▶ [RECORDS SHOWN]:
(** * TraceViz: the trace parser, the graph builder and the grouping and
    layout passes of the renderer, embedded from the JavaScript sources
    [js/trace-parser.js] (class TraceParser) and [js/graph-renderer.js]
    (class GraphRenderer), with the escaping and highlighting helpers of
    [js/app.js] and the comparison made by [test-node-count.js].

    JavaScript strings are modelled by [string], arrays by [list], objects
    used as dictionaries by association lists kept in insertion order
    (the order [Object.keys] depends on), and [null]/[undefined] by [None]. *)

From Stdlib Require Import List String Ascii ZArith NArith Arith Bool Lia.
From Stdlib Require Import DecimalString DecimalNat Sorted.
Import ListNotations.
Open Scope string_scope.
Open Scope list_scope.

(** ** JavaScript built-ins used by the sources *)
Module Js.

(** [`${n}`] for a non-negative integer [n]. *)
Definition string_of_nat (n : nat) : string :=
  NilZero.string_of_uint (Nat.to_uint n).

(** [s.startsWith(p)]. *)
Definition startsWith (s p : string) : bool := String.prefix p s.

(** [s.includes(sub)]. *)
Fixpoint includes (s sub : string) : bool :=
  String.prefix sub s ||
  match s with
  | EmptyString => false
  | String _ s' => includes s' sub
  end.

(** [a || b] on strings where [null] is [None]: the empty string is falsy. *)
Definition or_else (a : option string) (b : string) : string :=
  match a with
  | Some v => if (v =? "")%string then b else v
  | None => b
  end.

Definition is_digit (c : ascii) : bool :=
  let n := nat_of_ascii c in ((48 <=? n) && (n <=? 57))%nat.

Fixpoint all_digits (s : string) : bool :=
  match s with
  | EmptyString => true
  | String c s' => is_digit c && all_digits s'
  end.

(** Splits off the longest run of decimal digits at the start of [s]. *)
Fixpoint span_digits (s : string) : string * string :=
  match s with
  | EmptyString => (EmptyString, EmptyString)
  | String c s' =>
      if is_digit c
      then let (d, r) := span_digits s' in (String c d, r)
      else (EmptyString, s)
  end.

(** [s.match(/^(\d+)(?:-(\d+))?$/)]: [Some g1] with the first capture group
    when the whole of [s] matches, [None] (JavaScript [null]) otherwise. *)
Definition match_base (s : string) : option string :=
  let (d, r) := span_digits s in
  match d with
  | EmptyString => None
  | _ =>
      match r with
      | EmptyString => Some d
      | String c r' =>
          if (c =? "-")%char && negb (r' =? "")%string && all_digits r'
          then Some d else None
      end
  end.

(** *** parseInt *)

Definition is_space (c : ascii) : bool :=
  let n := nat_of_ascii c in
  ((n =? 9) || (n =? 10) || (n =? 11) || (n =? 12) || (n =? 13) || (n =? 32))%nat.

Fixpoint skip_spaces (s : string) : string :=
  match s with
  | String c s' => if is_space c then skip_spaces s' else s
  | EmptyString => EmptyString
  end.

Definition digit_value (radix : Z) (c : ascii) : option Z :=
  let n := Z.of_nat (nat_of_ascii c) in
  let v :=
    if (48 <=? n)%Z && (n <=? 57)%Z then Some (n - 48)%Z
    else if (97 <=? n)%Z && (n <=? 122)%Z then Some (n - 87)%Z
    else if (65 <=? n)%Z && (n <=? 90)%Z then Some (n - 55)%Z
    else None in
  match v with
  | Some d => if (d <? radix)%Z then Some d else None
  | None => None
  end.

(** Reads digits of the radix until the first character that is none;
    [None] when there is no digit at all. *)
Fixpoint read_digits (radix : Z) (acc : option Z) (s : string) : option Z :=
  match s with
  | EmptyString => acc
  | String c s' =>
      match digit_value radix c with
      | Some d =>
          read_digits radix
            (Some (match acc with Some a => a * radix + d | None => d end)%Z) s'
      | None => acc
      end
  end.

(** [parseInt(s)] without a radix argument; [None] is [NaN].  Exact for
    results below 2^53. *)
Definition parseInt (s : string) : option Z :=
  let s1 := skip_spaces s in
  let (neg, s2) :=
    match s1 with
    | String c r =>
        if (c =? "-")%char then (true, r)
        else if (c =? "+")%char then (false, r) else (false, s1)
    | EmptyString => (false, s1)
    end in
  let (radix, s3) :=
    match s2 with
    | String c0 (String c1 r) =>
        if (c0 =? "0")%char && ((c1 =? "x")%char || (c1 =? "X")%char)
        then (16%Z, r) else (10%Z, s2)
    | _ => (10%Z, s2)
    end in
  match read_digits radix None s3 with
  | Some v => Some (if neg then (- v)%Z else v)
  | None => None
  end.

(** [parseInt(x) || 0] where [x] is a string or [null]:
    [parseInt(null)] is [NaN], and [NaN] is falsy. *)
Definition parseInt_or_0 (x : option string) : Z :=
  match x with
  | Some s => match parseInt s with Some v => v | None => 0%Z end
  | None => 0%Z
  end.

(** [l.sort((a, b) => key(a) - key(b))]: the sort is stable, so the result
    is the one of a stable insertion sort. *)
Section Sort.
Context {A : Type} (key : A -> Z).

Fixpoint insert_by (x : A) (l : list A) : list A :=
  match l with
  | [] => [x]
  | y :: l' => if (key x <=? key y)%Z then x :: l else y :: insert_by x l'
  end.

Fixpoint sort_by (l : list A) : list A :=
  match l with
  | [] => []
  | x :: l' => insert_by x (sort_by l')
  end.

End Sort.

▶ [PROBLEM STATEMENT]: Going through the entries above, count each line that has the word "Require" and report only the count.

▶ [REPLY TO THE EXERCISE]: 2